Czy kolejna gra z uniwersum Dragon Balla ma szansę zgromadzić przed ekranami rzeszę wieloletnich fanów serii? Przekonajmy się, jak wygląda, jak się gra i czy rzeczywiście można zostać z nią na dłużej. Wpada właśnie recenzja tegorocznego Dragon Ball Sparking! ZERO.
Dragon Ball: Sparking! ZERO to najnowsza tegoroczna odsłona serii trójwymiarowych bijatyk Budokai Tenkaichi z bohaterami Dragon Balla od Bandai Namco. Produkcja kontynuuje dziedzictwo poprzedników, pozwalając stanąć do pojedynków z udziałem Goku i całej spółki. Jest to doskonale znana nam bijatyka arenowa. Samą akcję obserwujemy zza pleców wojownika, którym stajemy do walki (widok TPP). Starcia toczą się w pełnym trójwymiarze na ogromnych arenach, które dają spore pole do popisu i wykorzystania terenu. Gra stanie się dostępna dla wszystkich na konsolach PlayStation 5 oraz Xbox Series X|S od 11 października 2024.
Czy znajdziemy tu fabułę?
Jakąś z całą pewnością. Fabuła w Dragon Ball: Sparking! ZERO to tak naprawdę walki z uniwersum Dragon Ball. Ponownie możemy przeżyć przygody z ulubionymi postaciami, które obserwowaliśmy w filmach, mangach i seriach anime. Akcja koncentruje się na zmaganiach między bohaterami a różnorodnymi przeciwnikami, w tym także potężnymi złoczyńcami, którzy zagrażają całemu światu. W trakcie gry odkrywamy nowe wątki fabularne, które poszerzają już znane nam wydarzenia (a przynajmniej znane wiernym, wieloletnim fanom), wprowadzając nowe elementy i wiele grywalnych postaci w różnych wersjach. Historia zaczyna się od powrotu znanego zagrożenia, które zmusza Goku, Vegetę i pozostałych do połączenia sił. W miarę postępu fabuły napotykamy wyzwania, które zmuszają do rozwijania umiejętności bojowych.
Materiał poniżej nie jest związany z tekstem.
(** X22.  The rows of the system table can be built from what
    [get_system_info] returned, provided the host name probe hands back a
    text and, for the verbose rows, the memory counters are integers of at
    most 4300 digits: six rows in brief mode and nine in verbose mode,
    under pairwise different labels, the first showing the name and the
    release of the operating system with a blank between. *)
Theorem build_system_rows_of_collected (repr_float : pyfloat -> text)
    (repr_other : value -> result text) (os : env) (system : value)
    (verbose : bool) :
  get_system_info os = Ok system ->
  (∀ h, socket_gethostname os = Ok h -> ∃ s, h = VStr s) ->
  (verbose = true ->
   ∀ mem name x, psutil_virtual_memory os = Ok mem -> getattr mem name = Ok x ->
     ∃ z, x = VInt z ∧ Z.abs z < int_str_limit) ->
  ∃ rows u name release,
    _build_system_rows repr_float repr_other system verbose = Ok rows
    ∧ List.length rows = (if verbose then 9 else 6)%nat
    ∧ NoDup rows.*1
    ∧ platform_uname os = Ok u
    ∧ resolved (u_system u) (platform_system os) name
    ∧ resolved (u_release u) (platform_release os) release
    ∧ rows !! 0%nat = Some (txt "ОС", name ++ " " ++ release).
Proof.
  intros Hsys Hhost Hmem.
  destruct (get_system_info_inv os system Hsys)
    as (u & name & release & version & hostname & boot & a & b & mem
        & tb & ab & th & ah & Hu & [Hn _] & [Hr _] & _ & Hh & _ & Hup & Hm & Hg & ->).
  assert (∃ sh, hostname = VStr sh) as [sh ->].
  { apply safe_call_inv in Hh as [Hh | [_ ->]]; [now apply Hhost | eauto]. }
  destruct (uptime_pair_printable repr_float repr_other os boot a b Hup)
    as [[sa Hsa] [sb ->]].
  destruct (memory_group_inv mem tb ab th ah Hg) as [(s1 & s2 & -> & ->) Hraw].
  unfold _build_system_rows, cell. rewrite ?dict_get_dict.
  repeat match goal with
         | |- context [assoc ?k ?l] =>
             let r := eval vm_compute in (assoc k l) in change (assoc k l) with r
         end.
  cbn [from_option id mbind result_bind].
  rewrite ?dict_get_dict.
  repeat match goal with
         | |- context [assoc ?k ?l] =>
             let r := eval vm_compute in (assoc k l) in change (assoc k l) with r
         end.
  cbn [from_option id mbind result_bind py_str _value].
  destruct verbose.
  - assert (∃ stb sab, _value repr_float repr_other tb = Ok stb
                       ∧ _value repr_float repr_other ab = Ok sab)
      as (stb & sab & Hstb & Hsab).
    { destruct Hraw as [[-> ->] | (Htruth & Ht & Ha)];
        [exists UNKNOWN, UNKNOWN; split; reflexivity|].
      apply safe_call_inv in Hm as [Hm | [_ ->]]; [|discriminate Htruth].
      destruct (Hmem eq_refl mem "total" tb Hm Ht) as (zt & -> & Hzt).
      destruct (Hmem eq_refl mem "available" ab Hm Ha) as (za & -> & Hza).
      exists (show_Z zt), (show_Z za).
      split; cbn [_value py_str]; now apply str_int_small. }
    rewrite ?dict_get_dict.
    repeat match goal with
           | |- context [assoc ?k ?l] =>
               let r := eval vm_compute in (assoc k l) in change (assoc k l) with r
           end.
    cbn [from_option id mbind result_bind].
    rewrite Hsa. cbn [mbind result_bind]. rewrite Hstb. cbn [mbind result_bind].
    rewrite Hsab. cbn [mbind result_bind].
    eexists _, u, name, release. split; [reflexivity|]. split; [reflexivity|].
    split; [apply NoDup_labels; vm_compute; reflexivity|].
    repeat split; assumption.
  - eexists _, u, name, release. split; [reflexivity|]. split; [reflexivity|].
    split; [apply NoDup_labels; vm_compute; reflexivity|].
    repeat split; assumption.
Qed.

Lemma build_system_rows_of_collected_witness :
  ∃ rows,
    (∃ system,
       get_system_info (env_linux (Raise OSError) (Raise OSError) (Raise OSError))
       = Ok system
       ∧ _build_system_rows (fun _ => "?") (fun _ => Ok "?") system false = Ok rows)
    ∧ rows !! 0%nat = Some (txt "ОС", txt "Linux 6.1.0").
Proof.
  assert (∃ v, get_system_info (env_linux (Raise OSError) (Raise OSError) (Raise OSError))
               = Ok v) as [system Hsys] by (vm_compute; eexists; reflexivity).
  destruct (build_system_rows_of_collected (fun _ => "?") (fun _ => Ok "?") _ system
              false Hsys)
    as (rows & u & name & release & H1 & _ & _ & Hu & Hn & Hr & H0).
  - intros h Hh. vm_compute in Hh. injection Hh as <-. eauto.
  - discriminate.
  - exists rows. split; [exists system; split; assumption|].
    injection Hu as <-.
    destruct Hn as [[_ ->] | [Hn _]]; [|discriminate Hn].
    destruct Hr as [[_ ->] | [Hr _]]; [|discriminate Hr].
    exact H0.
Defined.

(** X23.  Verbose mode only adds rows: whenever the verbose rows of either
    table can be built, the brief rows can be built too and are the first
    six of the verbose ones. *)
Theorem verbose_rows_extend_brief_rows (repr_float : pyfloat -> text)
    (repr_other : value -> result text) :
  (∀ cpu rows, _build_cpu_rows repr_float repr_other cpu true = Ok rows ->
     _build_cpu_rows repr_float repr_other cpu false = Ok (take 6 rows))
  ∧ (∀ system rows, _build_system_rows repr_float repr_other system true = Ok rows ->
       _build_system_rows repr_float repr_other system false = Ok (take 6 rows)).
Proof.
  split.
  - intros cpu rows H. unfold _build_cpu_rows in *.
    do 8 (let x := fresh "x" in let Hx := fresh "Hx" in
          split_bind H as x Hx; rewrite Hx; cbn [mbind result_bind]).
    split_bind H as y1 H1. split_bind H as y2 H2.
    split_bind H as y3 H3. split_bind H as y4 H4.
    split_bind H as y5 H5. split_bind H as y6 H6.
    injection H as <-. reflexivity.
  - intros system rows H. unfold _build_system_rows in *.
    do 13 (let x := fresh "x" in let Hx := fresh "Hx" in
           split_bind H as x Hx; rewrite Hx; cbn [mbind result_bind]).
    split_bind H as y1 H1. split_bind H as y2 H2. split_bind H as y3 H3.
    injection H as <-. reflexivity.
Qed.

Lemma verbose_rows_extend_brief_rows_witness :
  ∃ rows, _build_cpu_rows (fun _ => "?") (fun _ => Ok "?") (VDict []) false
          = Ok (take 6 rows)
          ∧ List.length rows = 10%nat.
Proof.
  assert (∃ rows, _build_cpu_rows (fun _ => "?") (fun _ => Ok "?") (VDict []) true
                  = Ok rows
                  ∧ List.length rows = 10%nat)
    as (rows & H & Hlen) by (vm_compute; eexists; split; reflexivity).
  exists rows. split; [|exact Hlen].
  exact (proj1 (verbose_rows_extend_brief_rows (fun _ => "?") (fun _ => Ok "?"))
           (VDict []) rows H).
Defined.

(** X24.  A record that lacks the collectors' keys (the empty record that
    [format_table] puts in place of a missing part) still gives all rows:
    every cell of the CPU table is the sentinel, and so is every cell of
    the system table but the first, which joins two sentinels with a
    blank.  Anything that is not a record makes both builders raise
    [AttributeError]. *)
Theorem rows_of_missing_keys (repr_float : pyfloat -> text)
    (repr_other : value -> result text) (verbose : bool) :
  (∀ items, (∀ k, k ∈ cpu_keys -> assoc k items = None) ->
     ∃ rows, _build_cpu_rows repr_float repr_other (VDict items) verbose = Ok rows
             ∧ Forall (fun row => row.2 = UNKNOWN) rows)
  ∧ (∀ items, (∀ k, k ∈ system_keys -> assoc k items = None) ->
       ∃ rows, _build_system_rows repr_float repr_other (VDict items) verbose = Ok rows
               ∧ rows !! 0%nat = Some (txt "ОС", txt "N/A N/A")
               ∧ Forall (fun row => row.2 = UNKNOWN) (drop 1 rows))
  ∧ (∀ v, match v with VDict _ | VObj _ _ => False | _ => True end ->
       _build_cpu_rows repr_float repr_other v verbose = Raise AttributeError
       ∧ _build_system_rows repr_float repr_other v verbose = Raise AttributeError).
Proof.
  split; [|split].
  - intros items H. unfold _build_cpu_rows, cell. rewrite !dict_get_dict.
    rewrite !H by (unfold cpu_keys; repeat constructor).
    destruct verbose; (eexists; split; [reflexivity|]); repeat constructor.
  - intros items H. unfold _build_system_rows, cell. rewrite !dict_get_dict.
    rewrite !H by (unfold system_keys; repeat constructor).
    destruct verbose; (eexists; split; [reflexivity|]);
      (split; [reflexivity|]); repeat constructor.
  - intros v Hv. destruct v; try contradiction; split; reflexivity.
Qed.

Lemma rows_of_missing_keys_witness :
  ∃ rows, _build_system_rows (fun _ => "?") (fun _ => Ok "?")
            (VDict [("extra", VInt 1)]) true = Ok rows
          ∧ rows !! 0%nat = Some (txt "ОС", txt "N/A N/A").
Proof.
  destruct (proj1 (proj2 (rows_of_missing_keys (fun _ => "?") (fun _ => Ok "?") true))
              [("extra", VInt 1)]) as (rows & H1 & H2 & _).
  - intros k Hk. unfold system_keys in Hk.
    repeat (apply elem_of_cons in Hk as [-> | Hk]; [reflexivity|]).
    now apply elem_of_nil in Hk.
  - exists rows. split; assumption.
Defined.

(* ================================================================== *)
(** * main.py: waiting before exit                                     *)
(* ================================================================== *)

(** X25.  [--no-wait-exit] settles the answer at false and [--wait-exit]
    at true without anything else being looked at, so a failing
    [isatty()] cannot matter then.  With neither flag, the answer is true
    only on win32, in a frozen program started without arguments, when
    [isatty()] says so; only there is [isatty()] called at all, and only
    there can its error leave the function. *)
Theorem should_wait_before_exit_contract (a : args) (sys : sys_state) :
  (no_wait_exit a = true -> _should_wait_before_exit a sys = Ok (VBool false))
  ∧ (no_wait_exit a = false -> wait_exit a = true ->
     _should_wait_before_exit a sys = Ok (VBool true))
  ∧ (no_wait_exit a = false -> wait_exit a = false ->
     (∀ v, _should_wait_before_exit a sys = Ok v -> truth v = true ->
        sys_platform sys = "win32" ∧ truth (sys_frozen sys) = true
        ∧ List.length (sys_argv sys) = 1%nat ∧ stdout_isatty sys = Ok v)
     ∧ (∀ e, _should_wait_before_exit a sys = Raise e ->
          sys_platform sys = "win32" ∧ truth (sys_frozen sys) = true
          ∧ List.length (sys_argv sys) = 1%nat ∧ stdout_isatty sys = Raise e)
     ∧ (sys_platform sys = "win32" -> truth (sys_frozen sys) = true ->
        List.length (sys_argv sys) = 1%nat ->
        _should_wait_before_exit a sys = stdout_isatty sys)).
Proof.
  unfold _should_wait_before_exit, py_and, str_eqb.
  split; [now intros ->|]. split; [now intros -> ->|].
  intros -> ->. cbn [truth].
  destruct (bool_decide_reflect (sys_platform sys = "win32")) as [Hp|Hp].
  - destruct (truth (sys_frozen sys)) eqn:Hf.
    + destruct (Nat.eqb_spec (List.length (sys_argv sys)) 1) as [Hl|Hl].
      * repeat split; try assumption; reflexivity.
      * split; [|split]; [intros v [= <-]; discriminate | discriminate | contradiction].
    + split; [|split]; [intros v [= <-] Hv; congruence | discriminate | discriminate].
  - split; [|split]; [intros v [= <-]; discriminate | discriminate | contradiction].
Qed.

Lemma should_wait_before_exit_contract_witness :
  _should_wait_before_exit
    {| json := false; full := false; no_color := false;
       wait_exit := true; no_wait_exit := false |}
    {| sys_platform := "linux"; sys_frozen := VBool false;
       sys_argv := [txt "main.py"; txt "--wait-exit"]; stdout_isatty := Raise OSError |}
  = Ok (VBool true).
Proof.
  exact (proj1 (proj2 (should_wait_before_exit_contract
           {| json := false; full := false; no_color := false;
              wait_exit := true; no_wait_exit := false |}
           {| sys_platform := "linux"; sys_frozen := VBool false;
              sys_argv := [txt "main.py"; txt "--wait-exit"];
              stdout_isatty := Raise OSError |})) eq_refl eq_refl).
Defined.

(* ================================================================== *)
(** * providers.py: what no handler covers                             *)
(* ================================================================== *)

Lemma binary64_round_overflow (z : Z) :
  2 ^ 1024 <= z -> binary64_round false z 1 = FInf false.
Proof.
  intros Hz. pose proof (float_of_Z_overflow z Hz) as H.
  assert (Hz0 : 0 < z) by (pose proof (pow2_pos 1024 ltac:(lia)); lia).
  unfold float_of_Z in H.
  destruct (Z.ltb_spec z 0) as [|_]; [lia|]. rewrite Z.abs_eq in H by lia.
  destruct (binary64_round_sign false z 1 ltac:(lia) ltac:(lia))
    as [Hi | (m & e & Hf & _)]; [exact Hi|].
  rewrite Hf in H. discriminate H.
Qed.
W trakcie zmagań i w miarę poznawania Sag poszczególnych bohaterów spotykamy starych, znanych przeciwników, oraz nowe postacie, które mają wprowadzić dodatkowe napięcie i kolejne szczegóły do fabuły. Sama gra kładzie nacisk na interakcję między postaciami i tworzenia z nimi więzi. Produkcja łączy elementy klasycznej narracji z intensywną akcją. Dzieje się całkiem sporo, a wszystko po to, by ponownie przeżyć najważniejsze historie z dużych ekranów. Kolejny już raz.
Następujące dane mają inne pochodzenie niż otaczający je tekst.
(* ===== verification/GoTime.v ===== *)
(** * Go times and durations

    [time.Time] as nanoseconds since the Unix epoch, [time.Duration] as an
    int64 count of nanoseconds with [Time.Sub]'s saturation, and the operations
    the operator uses on them. *)
From S2P Require Import Prelude GoString.
From stdpp Require Import pretty.

(** ** Definitions *)

Abbreviation gotime := Z.
Abbreviation duration := Z.

Definition second : duration := 1000000000.
Definition minute : duration := 60 * second.
Definition hour : duration := 60 * minute.

Definition max_duration : duration := 2 ^ 63 - 1.
Definition min_duration : duration := - 2 ^ 63.

(** the zero [time.Time], January 1 of year 1 *)
Definition time_zero : gotime := (-62135596800) * second.

(** [t.IsZero()]; for a pointer, nil counts as zero *)
Definition time_is_zero (t : gotime) : bool := (t =? time_zero)%Z.
Definition timep_is_zero (t : option gotime) : bool :=
  match t with Some t => time_is_zero t | None => true end.

(** [t.Sub(u)]: saturates at the int64 bounds *)
Definition time_sub (t u : gotime) : duration := Z.max min_duration (Z.min max_duration (t - u)).

(** [t.Before(u)] *)
Definition time_before (t u : gotime) : bool := (t <? u)%Z.

(** [t.Unix()] *)
Definition unix (t : gotime) : Z := (t / second)%Z.

(** [t.Truncate(time.Second)]: multiples of a second since the zero time are
    multiples of a second since the epoch *)
Definition truncate_second (t : gotime) : gotime := (t / second * second)%Z.

(** [d.Truncate(time.Minute).String()] for a non-negative [d] *)
Definition minutes_string (d : duration) : string :=
  let m := (d / minute)%Z in
  if (m =? 0)%Z then "0s"
  else if (m <? 60)%Z then pretty m +:+ "m0s"
  else pretty (m / 60)%Z +:+ "h" +:+ pretty (m mod 60)%Z +:+ "m0s".

(** ** Lemmas *)

Lemma time_sub_bounds t u : (min_duration <= time_sub t u <= max_duration)%Z.
Proof. unfold time_sub, min_duration, max_duration. lia. Qed.

Lemma time_sub_exact t u :
  (min_duration <= t - u <= max_duration)%Z -> time_sub t u = (t - u)%Z.
Proof. unfold time_sub. lia. Qed.

(** saturation never turns a long wait into a short one *)
Lemma time_sub_mono t t' u : (t <= t')%Z -> (time_sub t u <= time_sub t' u)%Z.
Proof. unfold time_sub. lia. Qed.

Lemma truncate_second_unix t u : truncate_second t = truncate_second u <-> unix t = unix u.
Proof. unfold truncate_second, unix, second. nia. Qed.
Dodatki, które uzupełniają resztę
Zdaję sobie sprawę, że spotkam się tutaj z oburzeniem niektórych odbiorców, lecz dla mnie gry spod szyldu Dragon Ball pojawiają się zbyt często. W końcu ciągle otrzymujemy taką samą fabułę z takimi samymi walkami dotyczącymi poszczególnych, doskonale już znanych na pamięć scen i w kółko je przechodzimy. Mimo dziecięcej miłości do tego tytułu odrobinę jestem już nim przesycona. Niemniej w Dragon Ball Sparking! ZERO otrzymujemy kilka urozmaiceń względem poprzednich produkcji. Już samo zbieranie smoczych kul, dzięki którym możemy wezwać np. Shenrona, jest całkiem fajnym dodatkiem. Tych jest jednak oczywiście więcej. Nie brakuje wyzwań, które musimy wykonać, by wymienić na walutę, zadań, misji, odblokowywania miejsc na dodatkowy ekwipunek czy też ilość wariantów jednej postaci.
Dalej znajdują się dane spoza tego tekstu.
(** goroutine [i] tries its next instruction *)
Definition do_instruction (s : config V A) (i : nat) : config V A :=
  let '(mkConfig h v l) := s in
  match l !! i with
  | None | Some (Done _) => s
  | Some (Call o k) => mkConfig h v (<[i := k (world o)]> l)
  | Some (Acquire m k) => if decide (may_acquire m h) then mkConfig (<[i := m]> h) v (<[i := k]> l) else s
  | Some (Release m k) => if decide (h !! i = Some m) then mkConfig (delete i h) v (<[i := k]> l) else s
  | Some (Load k) => mkConfig h v (<[i := k v]> l)
  | Some (Store v' k) => mkConfig h v' (<[i := k]> l)
  end.

Definition run_routines (schedule : list nat) (s : config V A) : config V A := foldl do_instruction s schedule.

Lemma run_routines_steps schedule s : rtc routine_step s (run_routines schedule s).
Proof.
  revert s. induction schedule as [|i l IH]; intros s; [apply rtc_refl|]. cbn [run_routines foldl].
  etransitivity; [|apply IH]. destruct s as [h v rs]. cbn [do_instruction].
  destruct (rs !! i) as [c|] eqn:E; [|apply rtc_refl]. destruct c as [a|o k|m k|m k|k|v' k]; [apply rtc_refl| | | | |].
  - apply rtc_once. by econstructor; [|constructor].
  - case_decide; [|apply rtc_refl]. apply rtc_once. by econstructor; [|constructor].
  - case_decide; [|apply rtc_refl]. apply rtc_once. by econstructor; [|constructor].
  - apply rtc_once. by econstructor; [|constructor].
  - apply rtc_once. by econstructor; [|constructor].
Qed.

End schedule.

(** ** Methods under one lock *)

Section methods.
  Context {V A : Type}.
Sam Goku jest dostępny w kilkunastu wariantach, które można łączyć z jego różnorodnymi transformacjami. Ponadto w przypadku każdej postaci możemy dokonać edytowania kostiumu i dodawać inne itemy, np. aureolę. Gracze otrzymali kilka trybów gry, w tym rozgrywkę online, tryb własnej bitwy, bitwy epizodyczne oraz kilka opcji samego treningu, który okaże się niezbędny w przypadku poznawania kombinacji. Turniejów również nie zabrakło, choć udział w nich jest raczej dedykowany wyjadaczom i wymiataczom na kontrolerach. Nie możemy zapomnieć o sklepie, w którym możemy zakupić całą masę dodatków kosmetycznych, emotikony i postacie.
Grafika fenomenalna
Tak, jest to aspekt, który od razu zwrócił moją uwagę i sprawił, że miło patrzy się na całość. Walki w Dragon Ball Sparking! ZERO prezentują się bardzo dynamicznie. Każdy atak specjalny okraszony jest odpowiednią animacją, która znacznie ożywia arenę, na której aktualnie się znajdujemy. Wiele oczywiście zależy od ustawień graficznych na samym początku (ja postawiłam na wysoki kontrast) i prezentuje się to znakomicie. Samo ładowanie Ki, a następnie wystrzelenie Kamehameha, wygląda nawet lepiej niż w niejednej filmowej animacji. Oczywiście nie brakuje ruchomych, latających w powietrzu kamieni, jeśli właśnie na takiej arenie się znajdujemy. Ubrania wojowników ulegają otarciom i zniszczeniom, więc każde uderzenie pozostawia po sobie jakiś ślad. Wielki, wręcz ogromny plus za taką szczegółowość dla twórców.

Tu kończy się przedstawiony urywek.